Hereditary transthyretin amyloidosis can be cardiac, causing symptoms like shortness of breath and fatigue. The disease can also be neurologic, causing tingling, numbness and loss of movement control. Because amyloidosis is rare and has a range of symptoms, it can take time to diagnose. When veterans and their health care providers finally identify amyloidosis, they are eager to begin treatment.
VA coverage policies, however, can hamper those plans.
While different FDA-approved medications exist for the different types of the disease, the VA directs all hereditary transthyretin amyloidosis patients to a single drug. That’s the oral medication designed for people with a cardiac presentation of the disease.
For those who have cardiac amyloidosis, this may be fine – at least in theory. But certain VA centers offer the medication only in the lowest dosage. For some patients, that’s not enough.

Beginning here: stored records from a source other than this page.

(* ===== verification/AdminRights.v ===== *)
(** * Administrative rights

    Models [pion::admin_rights] (src/admin_rights.cpp): an object takes the rights of the
    administrator for as long as it lives, under a lock that all objects share, and the
    functions that switch to a user or a group look for its identifier in a system file.  The
    identity of the process and the system calls that change it are parameters. *)
From S2P Require Import Prelude CLib StringUtils.

Definition ADMIN_USER_ID : Z := 0.

(** The conversion to [int16_t]. *)
Definition s16 (z : Z) : Z := u16 (z + 2 ^ 15) - 2 ^ 15.

(** ** Looking for an identifier *)

Definition isdigit (c : char) : bool := bool_decide (is_Some (digit_value 10 c)).

(** [regex_match] with ["\\d+"]. *)
Definition just_numbers (s : bytes) : bool :=
  negb (bool_decide (s = [])) && forallb isdigit s.

(** The lines that [getline] gives. *)
Fixpoint lines_loop (line s : bytes) : list bytes :=
  match s with
  | [] => if bool_decide (line = []) then [] else [line]
  | c :: s' => if c =c LF then line :: lines_loop [] s' else lines_loop (line ++ [c]) s'
  end.
Definition getlines (s : bytes) : list bytes := lines_loop [] s.

(** What a line says: nothing, or the last word about [name]. *)
Definition line_id (name line : bytes) : option (res Z) :=
  match split line ":"%byte with
  | first :: tokens =>
      if bytes_eqb first name then
        Some match tokens with
             | _ :: token :: _ => if just_numbers token then stoi token else Ok (-1)
             | _ => Ok (-1)
             end
      else None
  | [] => None
  end.

(** [find_system_id]; [file] is the text of the file, if it can be opened. *)
Definition find_system_id (file : option bytes) (name : bytes) : res Z :=
  if just_numbers name then stoi name
  else match file with
       | None => Ok (-1)
       | Some text => default (Ok (-1)) (head (omap (line_id name) (getlines text)))
       end.

(** ** The rights *)

Record admin_rights := mk_admin_rights { m_user_id : Z; m_has_rights : bool; m_owns_lock : bool }.

Section Process.
(** The identity of the process. [seteuid] and [setegid] tell whether they succeed. *)
Context {proc : Type} (geteuid getegid : proc -> Z) (seteuid setegid : Z -> proc -> bool * proc).

(** A process with its objects; whether the shared lock is held. *)
Record rights_world := mk_rights_world {
  rw_proc : proc;
  rw_locked : bool;
  rw_objects : list admin_rights
}.

(** The constructor, once it has the lock. *)
Definition upgrade (p : proc) : admin_rights * proc :=
  let user_id := s16 (geteuid p) in
  let '(ok, p) := seteuid (u32 ADMIN_USER_ID) p in
  (mk_admin_rights user_id ok ok, p).

(** [release], and the destructor. *)
Definition release (a : admin_rights) (p : proc) : admin_rights * proc :=
  if m_has_rights a then
    let '(_, p) := seteuid (u32 (m_user_id a)) p in
    (mk_admin_rights (m_user_id a) false false, p)
  else (a, p).

(** What the threads do: each step of a thread is done under the lock.  [None]: the thread
    waits for the lock, or the object is not there. *)
Inductive rights_op := rights_take | rights_release (i : nat).

Definition rights_step (op : rights_op) (w : rights_world) : option rights_world :=
  match op with
  | rights_take =>
      if rw_locked w then None
      else let '(a, p) := upgrade (rw_proc w) in
           Some (mk_rights_world p (m_owns_lock a) (rw_objects w ++ [a]))
  | rights_release i =>
      a ← rw_objects w !! i;
      let '(a', p) := release a (rw_proc w) in
      Some (mk_rights_world p (if m_has_rights a then false else rw_locked w)
              (<[i := a']> (rw_objects w)))
  end.

Fixpoint rights_run (ops : list rights_op) (w : rights_world) : option rights_world :=
  match ops with [] => Some w | op :: ops' => w' ← rights_step op w; rights_run ops' w' end.

(** [run_as_user] and [run_as_group]; [passwd] and [group] are the texts of the files. *)
Definition run_as (set_id : Z -> proc -> bool * proc) (get_id : proc -> Z) (file : option bytes) (name : bytes)
  (p : proc) : res (Z * proc) :=
  id ← find_system_id file name;
  if negb (id =? -1) then
    let '(ok, p) := set_id (u32 id) p in Ok (if ok : bool then id else -1, p)
  else Ok (get_id p, p).
Definition run_as_user (passwd : option bytes) := run_as seteuid geteuid passwd.
Definition run_as_group (group : option bytes) := run_as setegid getegid group.

(** ** One owner at a time *)

(** The system calls as POSIX has them: [seteuid] sets the identity it is given or changes
    nothing, and an administrator can take any. *)
Hypothesis seteuid_sets : forall id p p', seteuid id p = (true, p') -> geteuid p' = id.
Hypothesis seteuid_fails : forall id p p', seteuid id p = (false, p') -> geteuid p' = geteuid p.
Hypothesis admin_may : forall id p, geteuid p = ADMIN_USER_ID -> 0 <= id < 2 ^ 32 - 1 -> fst (seteuid id p) = true.

(** Of the objects none has rights, and the process has its own identity [u]; or one has,
    and the process is the administrator. *)
Definition idle (u : Z) (w : rights_world) : Prop :=
  rw_locked w = false /\ geteuid (rw_proc w) = u
  /\ Forall (fun a => m_has_rights a = false) (rw_objects w).

Definition held_by (i : nat) (w : rights_world) : Prop :=
  rw_locked w = true /\ geteuid (rw_proc w) = ADMIN_USER_ID
  /\ forall j a, rw_objects w !! j = Some a -> m_has_rights a = bool_decide (i = j).

Definition rights_ok (u : Z) (w : rights_world) : Prop :=
  Forall (fun a => m_user_id a = u) (rw_objects w)
  /\ (idle u w \/ exists i, (i < length (rw_objects w))%nat /\ held_by i w).

Section Small.
Context (u : Z) (Hu : 0 <= u < 2 ^ 15).

Lemma s16_small : s16 u = u.
Proof. unfold s16, u16. rewrite Z.mod_small; lia. Qed.

Lemma take_ok w : Forall (fun a => m_user_id a = u) (rw_objects w) -> idle u w ->
  exists w', rights_step rights_take w = Some w' /\ rights_ok u w'.
Proof.
  intros Hids (Hl & He & Hn). unfold rights_step, upgrade. rewrite Hl, He, s16_small.
  change (u32 ADMIN_USER_ID) with ADMIN_USER_ID.
  destruct (seteuid ADMIN_USER_ID (rw_proc w)) as [[|] p] eqn:E; eexists; (split; [reflexivity|]).
  - split; [apply Forall_app; by repeat constructor|]. right. exists (length (rw_objects w)).
    split; [cbn; rewrite length_app; cbn; lia|]. split_and!; [done|by apply (seteuid_sets _ _ _ E)|].
    cbn. intros j a [Ha|[Hj Ha]]%lookup_app_Some.
    + rewrite Forall_lookup in Hn. rewrite (Hn _ _ Ha). apply lookup_lt_Some in Ha.
      symmetry. apply bool_decide_eq_false. lia.
    + apply list_lookup_singleton_Some in Ha as [Hj' <-]. symmetry. apply bool_decide_eq_true. lia.
  - split; [apply Forall_app; by repeat constructor|]. left.
    split_and!; [done|cbn; by rewrite (seteuid_fails _ _ _ E)|]. apply Forall_app. by repeat constructor.
Qed.

Lemma release_idle_ok i w w' : Forall (fun a => m_user_id a = u) (rw_objects w) -> idle u w ->
  rights_step (rights_release i) w = Some w' -> w' = w.
Proof.
  intros Hids (Hl & He & Hn). unfold rights_step. destruct (rw_objects w !! i) as [a|] eqn:Ha; [|done]. cbn.
  rewrite Forall_lookup in Hn. unfold release. rewrite (Hn _ _ Ha). rewrite list_insert_id by done.
  intros [= <-]. by destruct w.
Qed.

Lemma release_held_ok i w : Forall (fun a => m_user_id a = u) (rw_objects w) ->
  (i < length (rw_objects w))%nat -> held_by i w ->
  exists w', rights_step (rights_release i) w = Some w' /\ rights_ok u w' /\ idle u w'.
Proof.
  intros Hids Hi (Hl & He & Hh). destruct (lookup_lt_is_Some_2 _ _ Hi) as [a Ha].
  unfold rights_step. rewrite Ha. cbn. unfold release. rewrite (Hh _ _ Ha), bool_decide_true by done.
  assert (m_user_id a = u) as Hua by (rewrite Forall_lookup in Hids; by apply (Hids i)).
  rewrite Hua, u32_small by lia. pose proof (admin_may u (rw_proc w) He ltac:(lia)) as Hok.
  destruct (seteuid u (rw_proc w)) as [ok p] eqn:E. cbn in Hok. subst ok.
  set (w' := mk_rights_world _ _ _). assert (idle u w') as Hidle.
  { split_and!; [done|by apply (seteuid_sets _ _ _ E)|]. apply Forall_lookup. intros j b. cbn.
    intros [(<- & <- & _)|[Hne Hb]]%list_lookup_insert_Some; [done|]. rewrite (Hh _ _ Hb). by apply bool_decide_eq_false. }
  exists w'. split_and!; [done| |done]. split; [|by left]. by apply Forall_insert.
Qed.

Meanwhile, the cardiac medication is probably not the best treatment for veterans with neurologic amyloidosis. Nevertheless, the VA’s policy requires patients to try it for nine months unsuccessfully before they can access an infused medication that’s designed for their neurologic symptoms.
This requirement, called “fail first,” is frustrating for patients and providers. And, because the disease is progressive, delays in effective treatment can cause irreversible harm to patients.
People with neurologic amyloidosis have another treatment option – an injected medication. But the VA does not have the treatment on its formulary of approved medications. To provide the medication to a patient, a health care provider must collaborate with the VA site pharmacist to complete what’s known as a non-formulary request.
It’s yet another time-consuming process that delays treatment for veterans.
The VA system has been plagued by reports of long wait times and complaints of needed services being unavailable at convenient locations. In response, the VA launched a new program in 2019 to broaden veterans’ access to providers. The reforms did not address access to treatments, though. Improved medication access through the VA, along with recently updated diagnostic guidelines for the disease, could help shorten the path to treatment for veterans with hereditary transthyretin amyloidosis.
Veterans, like all patients, deserve the medication that fits their specific disease and symptoms. As America pauses to honor veterans this year, policymakers might reflect on how better access to health care is a fitting – and well deserved – gesture of gratitude.